There are a lot of things I understand better now than in 2014. Back then we thought it was just the Church High history that wasn’t being given a ‘look in.’ Now I know it is just past history ‘full stop.’ That was made concrete clear walking round the front of Tankerville on September 8th. Something caught my eye to the right this time. Something low down, gold and gleaming in the dusky evening light.
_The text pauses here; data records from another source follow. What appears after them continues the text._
(** The device is the one of [x0] up to registers outside of the A-LUT. *)
Definition same_lut x : Prop := only_mmio (xd x0) (xd x) /\ keeps (window (xd x0)) (xd x0) (xd x).
Lemma same_lut_write idx v x : 2 <= idx <= 7 -> same_lut x -> same_lut (wrote_spad idx v x).
Proof.
  intros Hi [Ho Hk]. split; [eapply only_mmio_trans; [exact Ho|apply only_mmio_write]|].
  eapply keeps_trans; [exact Hk|]. apply wrote_lut; [done|done|]. unfold outside, spad. rewrite Ho. exact Hout.
Qed.
Lemma same_lut_look idx x : same_lut x -> same_lut (look idx x).2.
Proof.
  intros [Ho Hk]. split; [eapply only_mmio_trans; [exact Ho|apply look_kept]|]. eapply keeps_trans; [exact Hk|by apply look_lut].
Qed.
Lemma same_lut_turns idx k x : same_lut x -> same_lut (turns idx k x).
Proof.
  intros [Ho Hk]. split; [eapply only_mmio_trans; [exact Ho|apply turns_kept]|]. eapply keeps_trans; [exact Hk|by apply turns_lut].
Qed.
Lemma same_lut_ready x : ALut.ready (xd x0) -> same_lut x -> ALut.ready (xd x) /\ window (xd x) = window (xd x0).
Proof. intros Hr [Ho Hk]. by apply ready_keeps. Qed.

(** What the part with the buffer gives: a negative error, the state of a node with an
    error, or success. *)
Definition sent (e : renv) (img : list Z) x (r : Z) x' : Prop :=
  kept_log x x' /\ (coherent (xd x') /\ window (xd x') = window (xd x0))
  /\ (r = - LBP_ALLOC_TIMEOUT /\ silent RAMDISK_ANSWER (alloc_timeout x) (asked img x)
      \/ exists k, answered RAMDISK_ANSWER (alloc_timeout x) (asked img x) k
         /\ (0 <= r /\ testflag (status_at k (asked img x)) PLX_LBP_i7_ANY_ERROR = true /\ testflag r PLX_LBP_i7_ANY_ERROR = true
             \/ testflag (status_at k (asked img x)) PLX_LBP_i7_ANY_ERROR = false
                /\ (r = - LBP_INTERNAL_ERROR /\ refused e img (told img x k)
                    \/ 0 <= r /\ testflag r PLX_LBP_i7_ANY_ERROR = false /\ delivered img x k x'))).

Lemma kept_keeps_log n ws x y : n <= alloc_timeout x -> kept n ws x y -> kept_log x y.
Proof. intros Hn [? ? ? ? (? & ? & ?) ? ?]. repeat split; (done || lia). Qed.

Lemma send_image_ok e img size x :
  ALut.ready (xd x0) -> same_lut x -> 0 <= alloc_timeout x -> zlen img < 2 ^ 64 -> 0 < size <= HPAGE_SIZE ->
  wp (send_image e img size) (sent e img x) x.
Proof.
  intros Hr Hs Ht Hlen Hsize. unfold send_image. apply wp_bind, wp_write, wp_bind, wp_write, wp_bind, wp_write, wp_bind, wp_gets, wp_bind.
  fold (asked img x) RAMDISK_ANSWER. set (y := asked img x).
  assert (kept 0 (request img) x y) as Hy
    by (apply (kept_write 0 [_; _]), (kept_write 0 [_] _ _ _ 0), wrote_kept).
  assert (same_lut y) as Hsy by (by repeat (apply same_lut_write; [done|])).
  change (i7_alloc_timeout_ms _) with (alloc_timeout x).
  assert (forall k, same_lut (turns PLX_LBP_SPAD_i7_READY k y)) as Hst by (intros; by apply same_lut_turns).
  assert (forall z, same_lut z -> coherent (xd z) /\ window (xd z) = window (xd x0)) as Hcoh
    by (intros z Hz; destruct (same_lut_ready z Hr Hz) as [Hrz ?]; by split; [apply Hrz|]).
  destruct (wait_state_answer RAMDISK_ANSWER (alloc_timeout x) y) as [(k & Hans & Hrg & E)|(Hsil & E)];
    (eexists _, _; split; [exact E|]).
  2:{ cbn [Z.ltb Z.compare Z.opp ETIME]. apply wp_bind, wp_read, wp_mret. split; [|split; [by apply Hcoh, same_lut_look|left; by split]].
      eapply (kept_keeps_log (0 + alloc_timeout x + 0)); [lia|]. eapply kept_trans; [|apply look_kept].
      eapply kept_trans; [exact Hy|]. eapply kept_mono; [|apply turns_kept]. lia. }
  pose proof (proj1 Hans) as Hk. if_false.
  set (z := turns PLX_LBP_SPAD_i7_READY (S k) y).
  assert (kept (alloc_timeout x) (request img) x z) as Hz.
  { rewrite <- (app_nil_r (request img)). eapply (kept_mono (0 + Z.of_nat (S k))); [lia|]. eapply kept_trans; [exact Hy|apply turns_kept]. }
  destruct (testflag (status_at k y) PLX_LBP_i7_ANY_ERROR) eqn:Ee.
  { apply wp_mret. split; [exact (kept_keeps_log _ _ _ _ (Z.le_refl _) Hz)|]. split; [apply Hcoh, Hst|]. right. exists k. split; [done|]. left. split; [lia|done]. }
  apply wp_bind, wp_read, wp_bind, wp_read. fold (reported z). set (w := (look _ (look _ z).2).2).
  assert (same_lut w) as Hsw by (do 2 apply same_lut_look; apply Hst). destruct (same_lut_ready w Hr Hsw) as [Hrw Hww].
  assert (kept (alloc_timeout x) (request img) x w) as Hw.
  { rewrite <- (app_nil_r (request img)), <- (app_nil_r (request img)), <- (Z.add_0_r (alloc_timeout x)), <- (Z.add_0_r (alloc_timeout x)).
    eapply kept_trans; [eapply kept_trans; [exact Hz|apply look_kept]|apply look_kept]. }
  pose proof (zlen_nonneg img). unfold HPAGE_SIZE in *.
  eapply wp_mono; [apply (chunk_loop_ok e img (reported z) (length img)); try done; [by rewrite Hww|apply u64_range|unfold zlen in *; lia|]|].
  { intros Hpos. destruct (zlen img <? size) eqn:Es; bools; [rewrite u32_small by lia|]; unfold HPAGE_SIZE; lia. }
  intros r x' (Hmv & [Hco Hwx] & Hres).
  assert (lg x' = lg w /\ conf x' = conf w /\ lbp x' = lbp w) as (Hlg & Hcf & Hlb) by (by rewrite Hmv).
  split; [|split; [split; [done|congruence]|]].
  { destruct (kept_keeps_log _ _ _ _ (Z.le_refl _) Hw) as (? & ? & ? & ?). unfold kept_log. rewrite Hlg, Hcf, Hlb. done. }
  right. exists k. split; [done|]. right. split; [done|]. destruct Hres as [[Hr' Hmem]|[-> Href]].
  2:{ left. split; [done|exact Href]. }
  right. split; [destruct (0 <? _); lia|]. split; [rewrite Hr'; by destruct (0 <? zlen img)|].
  split; [by rewrite Hlg, (k_wrote _ _ _ _ Hw)|]. change (ramdisk_at img x k) with (reported z).
  intros H64 a. rewrite (Hmem H64 a), Z.add_0_r. apply written_ext. by rewrite (proj1 (k_mem _ _ _ _ Hw)).
Qed.
End Send.

(** The A-LUT of the node is enabled; the state has been read and the buffer allocated. *)
Definition enabled x : lbp_dev := if a_lut (xd x) then set_xd x (plx_a_lut_peer_enable (xd x)) else x.
Definition buffered (size : Z) x : lbp_dev :=
  let x2 := (look PLX_LBP_SPAD_i7_READY (enabled x)).2 in set_lg x2 (set_buffers (lg x2) (size :: buffers (lg x2))).

(** There are a channel and a buffer, and the node is ready. *)
Definition able (e : renv) x (size : Z) : Prop :=
  dma_ch (conf x) = true /\ ready (look PLX_LBP_SPAD_i7_READY (enabled x)).1 = PLX_LBP_i7_READY /\ alloc_buffer e = Some size.

(** How sending an image ends: it cannot begin; the node does not answer the request in
    time; it answers with an error; the copying fails; the image is where the node wanted
    it. *)
Inductive sends (e : renv) (img : list Z) x : Z -> lbp_dev -> Prop :=
  | snd_unable x' : (forall size, ~ able e x size) -> wrote (lg x') = wrote (lg x) -> sends e img x LBP_INTERNAL_ERROR x'
  | snd_silent size x' : able e x size ->
      silent RAMDISK_ANSWER (alloc_timeout x) (asked img (buffered size x)) -> sends e img x LBP_ALLOC_TIMEOUT x'
  | snd_error size k x' : able e x size -> answered RAMDISK_ANSWER (alloc_timeout x) (asked img (buffered size x)) k ->
      testflag (status_at k (asked img (buffered size x))) PLX_LBP_i7_ANY_ERROR = true ->
      sends e img x LBP_INTERNAL_ERROR x'
  | snd_refused size k x' : able e x size -> answered RAMDISK_ANSWER (alloc_timeout x) (asked img (buffered size x)) k ->
      testflag (status_at k (asked img (buffered size x))) PLX_LBP_i7_ANY_ERROR = false ->
      refused e img (told img (buffered size x) k) -> sends e img x LBP_INTERNAL_ERROR x'
  | snd_done size k x' : able e x size -> answered RAMDISK_ANSWER (alloc_timeout x) (asked img (buffered size x)) k ->
      testflag (status_at k (asked img (buffered size x))) PLX_LBP_i7_ANY_ERROR = false ->
      wrote (lg x') = wrote (lg x) ++ request img ->
      (ramdisk_at img (buffered size x) k + zlen img <= 2 ^ 64 ->
       forall a, peer_mem x' a = written (ramdisk_at img (buffered size x) k) img (peer_mem x) a) ->
      sends e img x LBP_STATE_OK x'.

(** The results of [plx_lbp_send_ramdisk]. *)
Definition ramdisk_post (e : renv) (img : list Z) x (r : Z) x' : Prop :=
  kept_log x x' /\ coherent (xd x') /\ sends e img x r x'.

Lemma card_result_ok err x :
  wp (card_result err) (fun r x' => (x' = x \/ exists idx, x' = (look idx x).2) /\
    (err < 0 /\ r = - err \/ 0 <= err /\ testflag err PLX_LBP_i7_ANY_ERROR = true /\ r = LBP_INTERNAL_ERROR
     \/ 0 <= err /\ testflag err PLX_LBP_i7_ANY_ERROR = false /\ r = LBP_STATE_OK)) x.
Proof.
  unfold card_result. destruct (err <? 0) eqn:E; bools; [apply wp_mret; auto|].
  destruct (testflag err _) eqn:Et; [apply wp_bind, wp_read, wp_mret; split; [right; by eexists|auto]|].
  apply wp_mret. split; auto.
Qed.

(** The part before the image is sent. *)
Lemma kept_log_refl x : 0 <= alloc_timeout x -> kept_log x x.
Proof. intros. repeat split; lia. Qed.

Lemma kept_log_step ws x y z : kept_log x y -> kept 0 ws y z -> kept_log x z.
Proof. intros (Hb & Hc & Hp & Ht) [_ Kc Kp _ (_ & _ & Kb) Kt _]. repeat split; (congruence || lia). Qed.
Lemma transfer_write_failure_reported_witness :
  exists c1 c2, transfer_write (x_env (-12)) x_wait (x_busy [x_flying 0 false 0]) 0 = Ret (c1, -12) /\ transfer_done (x_env (-12)) c1 0 = Ret c2 /\ dmas c2 = []
    /\ used_rep (u_ring c2) (u_last c2) 0 0 [mkUk 112 3].
Proof.
  destruct (transfer_write_failure_reported (x_env (-12)) x_wait (x_busy [x_flying 0 false 0]) 0 (x_flying 0 false 0) (0x7000, 12) (0x80000, 1800) 0x10000003 0 0 [])
    as (c1 & c2 & H1 & H2 & H3 & _ & H4); try done.
  - exists 0, x_shm, (elem (0x7000, 12) x_group), (elem (0x80000, 1800) x_group). done.
  - by right.
  - exact x_vrh_ok.
  - exists c1, c2. split; [exact H1|]. split; [exact H2|]. split; [exact H3|exact H4].
Defined.

Lemma vop_wait_for_completion_ends_witness :
  exists c' rc, vop_wait_for_completion (fun _ c => (c, 0)) WItem (x_busy []) TIMEOUT_SEND_MS = Ret (c', rc)
    /\ (rc = 0 \/ rc = - ENODEV \/ rc = - EINTR \/ rc = - EBUSY) /\ (rc = 0 -> ready c' <> 0).
Proof. apply (vop_wait_for_completion_ends (fun _ c => (c, 0)) WItem (x_busy []) TIMEOUT_SEND_MS). done. Defined.

End VopXfer.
Even though I’d worked the truth out a long time ago, I still couldn’t quite believe it when I saw what had drawn my eye to the foot of the tree. I’d learned the cherry tree outside my classroom window was a special little tree, planted in memory of a pupil who had died. An attempt had been made to move it, but, instead, a cutting was ultimately taken. Fair enough, I guess. Some things are probably best left as they are. But leaving the plaque behind too? Well that left me speechless. I’ve told them and it will no doubt be reclaimed, but that’s not the point. Vergissmeinnicht? Yes, truly nightmare ground.